### Exercise objective:
Your task is to transcribe the entries below exactly, from their first line down to the line containing "quantumCoherence := 1;", and to stop there.

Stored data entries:
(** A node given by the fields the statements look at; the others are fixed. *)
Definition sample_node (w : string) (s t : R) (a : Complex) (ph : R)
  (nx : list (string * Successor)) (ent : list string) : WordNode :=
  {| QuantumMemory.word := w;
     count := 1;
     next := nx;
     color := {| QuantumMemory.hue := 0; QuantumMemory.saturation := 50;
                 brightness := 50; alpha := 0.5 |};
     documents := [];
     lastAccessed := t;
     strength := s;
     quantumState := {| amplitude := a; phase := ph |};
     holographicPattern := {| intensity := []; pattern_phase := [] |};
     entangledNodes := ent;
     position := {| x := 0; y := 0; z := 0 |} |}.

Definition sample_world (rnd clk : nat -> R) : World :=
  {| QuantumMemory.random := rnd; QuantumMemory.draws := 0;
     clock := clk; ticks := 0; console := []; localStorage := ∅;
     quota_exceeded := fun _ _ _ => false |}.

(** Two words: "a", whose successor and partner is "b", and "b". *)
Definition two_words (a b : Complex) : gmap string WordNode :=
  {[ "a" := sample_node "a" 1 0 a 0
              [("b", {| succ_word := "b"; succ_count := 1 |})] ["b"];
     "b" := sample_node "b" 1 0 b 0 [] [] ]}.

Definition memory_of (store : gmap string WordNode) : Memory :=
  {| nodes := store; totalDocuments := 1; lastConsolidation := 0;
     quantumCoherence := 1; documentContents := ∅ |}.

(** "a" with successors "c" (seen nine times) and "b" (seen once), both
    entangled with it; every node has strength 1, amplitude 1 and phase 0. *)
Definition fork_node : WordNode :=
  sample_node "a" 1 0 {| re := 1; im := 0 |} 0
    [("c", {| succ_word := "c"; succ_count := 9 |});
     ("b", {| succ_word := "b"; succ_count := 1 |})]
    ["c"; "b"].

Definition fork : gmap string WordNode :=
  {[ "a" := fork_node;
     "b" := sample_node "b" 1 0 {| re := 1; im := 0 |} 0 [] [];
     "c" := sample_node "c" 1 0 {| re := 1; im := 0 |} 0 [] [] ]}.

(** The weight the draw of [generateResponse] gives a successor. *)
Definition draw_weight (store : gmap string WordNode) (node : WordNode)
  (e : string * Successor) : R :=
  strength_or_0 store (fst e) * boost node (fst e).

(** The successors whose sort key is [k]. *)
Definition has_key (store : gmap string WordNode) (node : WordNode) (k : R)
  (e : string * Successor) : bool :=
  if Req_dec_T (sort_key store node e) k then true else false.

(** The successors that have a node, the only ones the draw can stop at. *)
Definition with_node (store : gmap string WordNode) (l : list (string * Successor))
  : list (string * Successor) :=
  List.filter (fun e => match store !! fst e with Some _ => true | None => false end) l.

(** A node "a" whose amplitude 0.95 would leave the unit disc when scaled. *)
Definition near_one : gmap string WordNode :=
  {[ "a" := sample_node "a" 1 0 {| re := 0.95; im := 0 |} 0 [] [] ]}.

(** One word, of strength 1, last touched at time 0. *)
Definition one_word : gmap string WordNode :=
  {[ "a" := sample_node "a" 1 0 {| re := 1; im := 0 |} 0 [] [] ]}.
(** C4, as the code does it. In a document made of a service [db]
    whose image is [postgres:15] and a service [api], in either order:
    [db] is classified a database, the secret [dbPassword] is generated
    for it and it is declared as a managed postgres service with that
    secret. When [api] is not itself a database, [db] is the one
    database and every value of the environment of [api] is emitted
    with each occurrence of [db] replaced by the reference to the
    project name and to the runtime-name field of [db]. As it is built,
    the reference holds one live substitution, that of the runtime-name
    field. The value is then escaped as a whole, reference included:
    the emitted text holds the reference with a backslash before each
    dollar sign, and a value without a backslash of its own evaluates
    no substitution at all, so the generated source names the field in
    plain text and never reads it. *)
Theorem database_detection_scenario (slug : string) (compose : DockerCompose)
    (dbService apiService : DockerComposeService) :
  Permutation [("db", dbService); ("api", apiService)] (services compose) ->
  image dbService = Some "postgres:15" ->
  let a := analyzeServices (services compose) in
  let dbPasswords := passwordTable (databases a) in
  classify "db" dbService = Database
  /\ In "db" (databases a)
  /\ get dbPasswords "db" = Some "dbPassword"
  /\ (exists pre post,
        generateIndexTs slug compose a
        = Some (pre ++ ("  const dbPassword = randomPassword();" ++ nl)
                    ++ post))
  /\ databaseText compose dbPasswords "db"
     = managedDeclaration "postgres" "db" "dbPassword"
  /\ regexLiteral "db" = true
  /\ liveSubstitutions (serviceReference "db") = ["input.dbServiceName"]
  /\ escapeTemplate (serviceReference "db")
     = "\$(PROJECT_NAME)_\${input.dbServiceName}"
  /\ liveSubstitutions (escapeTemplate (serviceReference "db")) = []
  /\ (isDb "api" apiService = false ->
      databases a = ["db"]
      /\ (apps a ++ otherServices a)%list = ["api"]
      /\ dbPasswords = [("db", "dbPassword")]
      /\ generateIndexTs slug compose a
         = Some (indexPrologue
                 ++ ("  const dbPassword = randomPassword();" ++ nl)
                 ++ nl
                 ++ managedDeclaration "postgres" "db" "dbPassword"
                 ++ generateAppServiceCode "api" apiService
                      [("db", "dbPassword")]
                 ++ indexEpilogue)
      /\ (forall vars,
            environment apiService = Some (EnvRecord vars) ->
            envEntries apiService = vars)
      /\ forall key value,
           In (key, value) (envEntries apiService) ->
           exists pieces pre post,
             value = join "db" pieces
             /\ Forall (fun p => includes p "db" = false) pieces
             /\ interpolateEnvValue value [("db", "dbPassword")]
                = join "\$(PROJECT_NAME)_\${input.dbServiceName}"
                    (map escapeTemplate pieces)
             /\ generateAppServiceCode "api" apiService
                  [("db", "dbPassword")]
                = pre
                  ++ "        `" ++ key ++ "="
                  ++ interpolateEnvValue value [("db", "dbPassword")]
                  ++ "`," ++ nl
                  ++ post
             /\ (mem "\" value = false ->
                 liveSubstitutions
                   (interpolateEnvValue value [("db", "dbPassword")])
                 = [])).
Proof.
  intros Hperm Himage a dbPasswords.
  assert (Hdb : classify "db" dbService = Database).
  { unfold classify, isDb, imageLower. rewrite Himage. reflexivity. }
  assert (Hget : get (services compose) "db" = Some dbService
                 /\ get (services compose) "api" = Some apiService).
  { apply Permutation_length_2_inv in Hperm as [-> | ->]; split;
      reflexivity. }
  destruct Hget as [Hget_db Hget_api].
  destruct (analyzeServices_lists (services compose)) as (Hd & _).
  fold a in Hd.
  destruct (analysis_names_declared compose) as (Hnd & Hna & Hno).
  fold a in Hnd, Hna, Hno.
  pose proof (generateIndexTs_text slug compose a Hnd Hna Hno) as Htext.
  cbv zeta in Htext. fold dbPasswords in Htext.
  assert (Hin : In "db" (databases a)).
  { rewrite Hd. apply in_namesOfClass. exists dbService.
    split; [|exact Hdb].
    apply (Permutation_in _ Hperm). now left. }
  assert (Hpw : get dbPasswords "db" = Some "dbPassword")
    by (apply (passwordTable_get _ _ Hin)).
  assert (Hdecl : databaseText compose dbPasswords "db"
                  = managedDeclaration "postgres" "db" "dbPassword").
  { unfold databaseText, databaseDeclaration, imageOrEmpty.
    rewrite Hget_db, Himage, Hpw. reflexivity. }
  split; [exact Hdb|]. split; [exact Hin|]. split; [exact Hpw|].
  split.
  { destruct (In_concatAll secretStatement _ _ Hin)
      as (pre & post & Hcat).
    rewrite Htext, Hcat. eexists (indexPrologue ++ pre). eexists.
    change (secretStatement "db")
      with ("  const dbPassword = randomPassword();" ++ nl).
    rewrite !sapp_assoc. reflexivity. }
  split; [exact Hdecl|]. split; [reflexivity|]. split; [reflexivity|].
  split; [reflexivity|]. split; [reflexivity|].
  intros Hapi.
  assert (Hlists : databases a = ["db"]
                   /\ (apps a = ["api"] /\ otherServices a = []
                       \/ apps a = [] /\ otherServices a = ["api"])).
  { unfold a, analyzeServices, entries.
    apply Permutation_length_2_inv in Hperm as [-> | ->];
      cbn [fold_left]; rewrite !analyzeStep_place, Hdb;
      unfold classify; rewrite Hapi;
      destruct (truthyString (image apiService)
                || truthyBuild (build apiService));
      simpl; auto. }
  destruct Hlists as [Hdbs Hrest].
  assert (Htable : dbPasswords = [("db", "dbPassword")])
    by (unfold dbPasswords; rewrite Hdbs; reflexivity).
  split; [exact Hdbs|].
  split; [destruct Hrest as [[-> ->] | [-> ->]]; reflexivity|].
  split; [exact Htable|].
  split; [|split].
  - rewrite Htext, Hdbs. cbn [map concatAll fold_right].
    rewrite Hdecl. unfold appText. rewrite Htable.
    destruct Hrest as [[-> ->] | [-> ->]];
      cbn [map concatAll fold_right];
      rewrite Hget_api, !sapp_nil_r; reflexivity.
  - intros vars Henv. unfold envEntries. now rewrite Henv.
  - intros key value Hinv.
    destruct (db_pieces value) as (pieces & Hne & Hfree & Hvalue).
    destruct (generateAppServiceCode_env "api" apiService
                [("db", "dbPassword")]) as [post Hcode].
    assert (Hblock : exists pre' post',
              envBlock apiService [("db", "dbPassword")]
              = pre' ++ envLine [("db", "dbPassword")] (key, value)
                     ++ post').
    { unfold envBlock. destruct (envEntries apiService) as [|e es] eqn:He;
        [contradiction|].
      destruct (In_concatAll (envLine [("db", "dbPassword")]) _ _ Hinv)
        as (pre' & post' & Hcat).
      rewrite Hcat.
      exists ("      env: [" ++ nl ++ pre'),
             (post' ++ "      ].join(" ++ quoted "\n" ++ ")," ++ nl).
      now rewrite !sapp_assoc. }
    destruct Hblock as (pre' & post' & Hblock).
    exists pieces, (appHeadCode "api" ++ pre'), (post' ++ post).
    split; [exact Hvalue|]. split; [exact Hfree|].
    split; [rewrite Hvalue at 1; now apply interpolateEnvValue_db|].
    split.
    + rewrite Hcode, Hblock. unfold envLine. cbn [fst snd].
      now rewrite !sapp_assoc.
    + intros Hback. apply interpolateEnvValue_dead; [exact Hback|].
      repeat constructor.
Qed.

### Solution to this exercise:
(** A node given by the fields the statements look at; the others are fixed. *)
Definition sample_node (w : string) (s t : R) (a : Complex) (ph : R)
  (nx : list (string * Successor)) (ent : list string) : WordNode :=
  {| QuantumMemory.word := w;
     count := 1;
     next := nx;
     color := {| QuantumMemory.hue := 0; QuantumMemory.saturation := 50;
                 brightness := 50; alpha := 0.5 |};
     documents := [];
     lastAccessed := t;
     strength := s;
     quantumState := {| amplitude := a; phase := ph |};
     holographicPattern := {| intensity := []; pattern_phase := [] |};
     entangledNodes := ent;
     position := {| x := 0; y := 0; z := 0 |} |}.

Definition sample_world (rnd clk : nat -> R) : World :=
  {| QuantumMemory.random := rnd; QuantumMemory.draws := 0;
     clock := clk; ticks := 0; console := []; localStorage := ∅;
     quota_exceeded := fun _ _ _ => false |}.

(** Two words: "a", whose successor and partner is "b", and "b". *)
Definition two_words (a b : Complex) : gmap string WordNode :=
  {[ "a" := sample_node "a" 1 0 a 0
              [("b", {| succ_word := "b"; succ_count := 1 |})] ["b"];
     "b" := sample_node "b" 1 0 b 0 [] [] ]}.

Definition memory_of (store : gmap string WordNode) : Memory :=
  {| nodes := store; totalDocuments := 1; lastConsolidation := 0;
     quantumCoherence := 1; documentContents := ∅ |}.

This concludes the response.